IRVINE, Calif.— CoreLogic, a global property information, analytics and data-enabled solutions provider, today released its CoreLogic Home Price Index (HPI) and HPI Forecast for October 2016 which shows home prices are up both year over year and month over month.
Home prices nationwide, including distressed sales, increased year over year by 6.7% in October 2016 compared with October 2015 and increased month over month by 1.1% in October 2016 compared with September 2016, according to the CoreLogic HPI.
The CoreLogic HPI Forecast indicates that home prices will increase by 4.6% on a year-over-year basis from October 2016 to October 2017, and on a month-over-month basis home prices are expected to increase by 0.2% from October 2016 to November 2016. The CoreLogic HPI Forecast is a projection of home prices using the CoreLogic HPI and other economic variables. Values are derived from state-level forecasts by weighting indices according to the number of owner-occupied households for each state.
“While national home prices increased 6.7%, only nine states had home price growth at the same rate of growth or higher than the national average because the largest states, such as Texas, Florida and California, are experiencing high rates of home price appreciation,” said Dr. Frank Nothaft, chief economist for CoreLogic.

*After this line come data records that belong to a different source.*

Definition MaximumRegions : Z := 32.
Definition Second : Z := 1000000000.

Record Config := mkConfig {
  MinimumGain : Z; MinimumGainPercent : Z; RequiredSamples : Z;
  MinimumSpacing : Z; RequiredSpan : Z; MaximumVectorAge : Z }.

Definition DevelopmentConfig : Config :=
  mkConfig (10 * 1000000) 15 3 (3 * Second) (10 * Second) (300 * Second).

(** A 64-bit duration wraps around. *)
Definition wrap64 (z : Z) : Z := (z + 2 ^ 63) mod 2 ^ 64 - 2 ^ 63.

Definition validate (c : Config) : bool :=
  (0 <? MinimumGain c) && (MinimumGain c <=? Second) && (0 <? MinimumGainPercent c)
  && (MinimumGainPercent c <? 100) && (2 <=? RequiredSamples c) && (RequiredSamples c <=? 16)
  && (0 <? MinimumSpacing c) && (wrap64 ((RequiredSamples c - 1) * MinimumSpacing c) <=? RequiredSpan c)
  && (RequiredSpan c <=? MaximumVectorAge c) && (MaximumVectorAge c <=? 3600 * Second).

Record RegionSample := mkSample { Region : string; RTT : Z }.
Record VectorSet := mkSet {
  Generation : Z; ObservedAt : Z; Client : list RegionSample; Host : list RegionSample }.
Record RegionState := mkState { Healthy : bool; Capacity : bool }.
Record Decision_ := mkDecision { dRegion : string; dCombined : Z; Switched : bool }.

Record Selector := mkSelector {
  config : Config; current : string; generation : Z; candidate : string; first : Z; last : Z; count : Z }.
#[export] Instance Selector_eta : Eta Selector := fun s =>
  mkSelector (config s) (current s) (generation s) (candidate s) (first s) (last s) (count s).

Inductive SelectError := ErrInvalid.

Definition New (c : Config) : result SelectError Selector :=
  if validate c then Ok (mkSelector c EmptyString 0 EmptyString 0 0 0) else Err ErrInvalid.

(** [time.Time.Sub] saturates at the limits of a 64-bit duration. *)
Definition Sub (a b : Z) : Z := Z.max (- 2 ^ 63) (Z.min (2 ^ 63 - 1) (a - b)).

Definition noName (s : string) : bool := bool_decide (s = EmptyString).

Definition validRegion (s : string) : bool :=
  negb (noName s) && (Z.of_nat (String.length s) <=? 128) && allChars s.

(** The loop of [validateVector]. *)
Fixpoint vectorLoop (samples : list RegionSample) (acc : gmap string Z) : result SelectError (gmap string Z) :=
  match samples with
  | [] => Ok acc
  | s :: rest =>
      if negb (validRegion (Region s)) || (RTT s <=? 0) || (60 * Second <? RTT s) then Err ErrInvalid
      else match acc !! Region s with
           | Some _ => Err ErrInvalid
           | None => vectorLoop rest (<[Region s := RTT s]> acc)
           end
  end.
Definition validateVector (v : list RegionSample) : result SelectError (gmap string Z) :=
  if (len v =? 0) || (MaximumRegions <? len v) then Err ErrInvalid else vectorLoop v ∅.

(** [score]. *)
Record score := mkScore { sRegion : string; Combined : Z }.

Definition less (a b : score) : bool :=
  if Combined a =? Combined b then String.ltb (sRegion a) (sRegion b) else Combined a <? Combined b.

Fixpoint insertScore (e : score) (l : list score) : list score :=
  match l with
  | [] => [e]
  | x :: rest => if less x e then x :: insertScore e rest else e :: l
  end.
Definition sortScores (l : list score) : list score := fold_right insertScore [] l.

(** The condition of the loop of [combinedScores] over the client's map. *)
Definition eligible (host : gmap string Z) (states : gmap string RegionState) (e : string * Z) : option score :=
  match host !! fst e with
  | Some hostTime =>
      let state := default (mkState false false) (states !! fst e) in
      if negb (Healthy state) || negb (Capacity state) || (2 ^ 63 - 1 - hostTime <? snd e) then None
      else Some (mkScore (fst e) (snd e + hostTime))
  | None => None
  end.

Definition combinedScores (order : list (string * Z) -> list (string * Z)) (client host : list RegionSample)
    (states : gmap string RegionState) : result SelectError (list score) :=
  match validateVector client with
  | Err e => Err e
  | Ok clientRTT =>
      match validateVector host with
      | Err e => Err e
      | Ok hostRTT => Ok (sortScores (omap (eligible hostRTT states) (order (map_to_list clientRTT))))
      end
  end.

Fixpoint scoreFor (scores : list score) (region : string) : option score :=
  match scores with
  | [] => None
  | v :: rest => if bool_decide (sRegion v = region) then Some v else scoreFor rest region
  end.

Definition qualifies (cur cand : Z) (c : Config) : bool :=
  if (cur <=? cand) || (cur - cand <? MinimumGain c) then false
  else u64 (cur * MinimumGainPercent c) <=? u64 ((cur - cand) * 100).

Definition resetCandidate (s : Selector) : Selector :=
  s <| candidate := EmptyString |> <| first := 0 |> <| last := 0 |> <| count := 0 |>.

(** [Select] after its argument checks, with the scores of the call. *)
Definition decide_ (set : VectorSet) (scores : list score) (best : score) (s0 : Selector) : Selector * Decision_ :=
  let s := s0 <| generation := Generation set |> in
  match (if noName (current s) then None else scoreFor scores (current s)) with
  | None =>
      (resetCandidate (s <| current := sRegion best |>),
       mkDecision (sRegion best) (Combined best)
         (negb (noName (current s)) && negb (bool_decide (current s = sRegion best))))
  | Some currentScore =>
      let keep := mkDecision (current s) (Combined currentScore) false in
      if bool_decide (sRegion best = current s) || negb (qualifies (Combined currentScore) (Combined best) (config s))
      then (resetCandidate s, keep)
      else if negb (bool_decide (candidate s = sRegion best)) || (last s =? 0)
              || (Sub (ObservedAt set) (last s) <? MinimumSpacing (config s)) then
        if negb (bool_decide (candidate s = sRegion best)) then
          (s <| candidate := sRegion best |> <| first := ObservedAt set |> <| last := ObservedAt set |> <| count := 1 |>,
           keep)
        else (s, keep)
      else
        let s1 := s <| last := ObservedAt set |> <| count := if count s <? 255 then count s + 1 else count s |> in
        if (count s1 <? RequiredSamples (config s)) || (Sub (last s1) (first s1) <? RequiredSpan (config s))
        then (s1, keep)
        else (resetCandidate (s1 <| current := sRegion best |>), mkDecision (sRegion best) (Combined best) true)
  end.
Record Inv (mode : Mode) (n : nat) (rs : list result_) (s : Race) : Prop := {
  i_total : total s = n;
  i_shape : shape mode (paths (cs s));
  i_count : completed s = length rs;
  i_bound : (length rs <= n)%nat;
  i_wss : readyWSS s = None;
  i_winner : forall w, winner s = Some w -> Standby w = None /\ is_Some (Connection (chosen w));
  i_ready : forall r, readyFallback s = Some r ->
    index r ∈ map index rs /\ pathOf s r = PathRelayQUIC /\ preferDirect mode s = true /\ is_Some (connection r) /\
    winner s = None;
  i_race : (mode = ModeAuto \/ mode = ModeRelayRace) -> winner s = None /\ readyFallback s = None;
  i_eligible : directEligible s = true ->
    preferDirect mode s = true /\ directFinished s = false /\ winner s = None;
  i_preference : preference s = true -> directEligible s = true;
  i_quiet : published s = [] /\ revoked s = [] /\ standbyErr s = None;
  i_conns : accounted rs s }.

Definition remaining (bg : Background) : nat :=
  match bg with NoTask => 0 | Draining k _ | Warming k | Abandoned k => k end.

Record DoneInv (n : nat) (rs : list result_) (out : Outcome) (bg : Background) (s : Race) : Prop := {
  d_total : total s = n;
  d_count : (remaining bg + length rs)%nat = n;
  d_ready : readyFallback s = None;
  d_out : match out with
          | Selected w _ => winner s = Some w /\ is_Some (Connection (chosen w)) /\
                            match bg with Draining _ sel => sel = Connection (chosen w) | _ => True end
          | Refused _ => bg = NoTask /\ winner s = None /\ published s = []
          end;
  d_conns : accounted rs s }.

Definition PhaseInv (mode : Mode) (n : nat) (rs : list result_) (ph : Phase) : Prop :=
  match ph with
  | Racing s => Inv mode n rs s /\ (length rs < n)%nat
  | Done out bg s => DoneInv n rs out bg s
  end.

Section accounting.
Context (cfg : Config) (gen : Z) (mode : Mode) (ctxEnded : ContextEnd).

“Home prices are continuing to soar across much of the U.S. led by major metro areas such as Boston, Los Angeles, Miami and Denver. Prices are being fueled by a potent cocktail of high demand, low inventories and historically low interest rates,” said Anand Nallathambi, president and CEO of CoreLogic. “Looking forward to next year, nationwide home prices are expected to climb another 5% in many parts of the country to levels approaching the pre-recession peak.”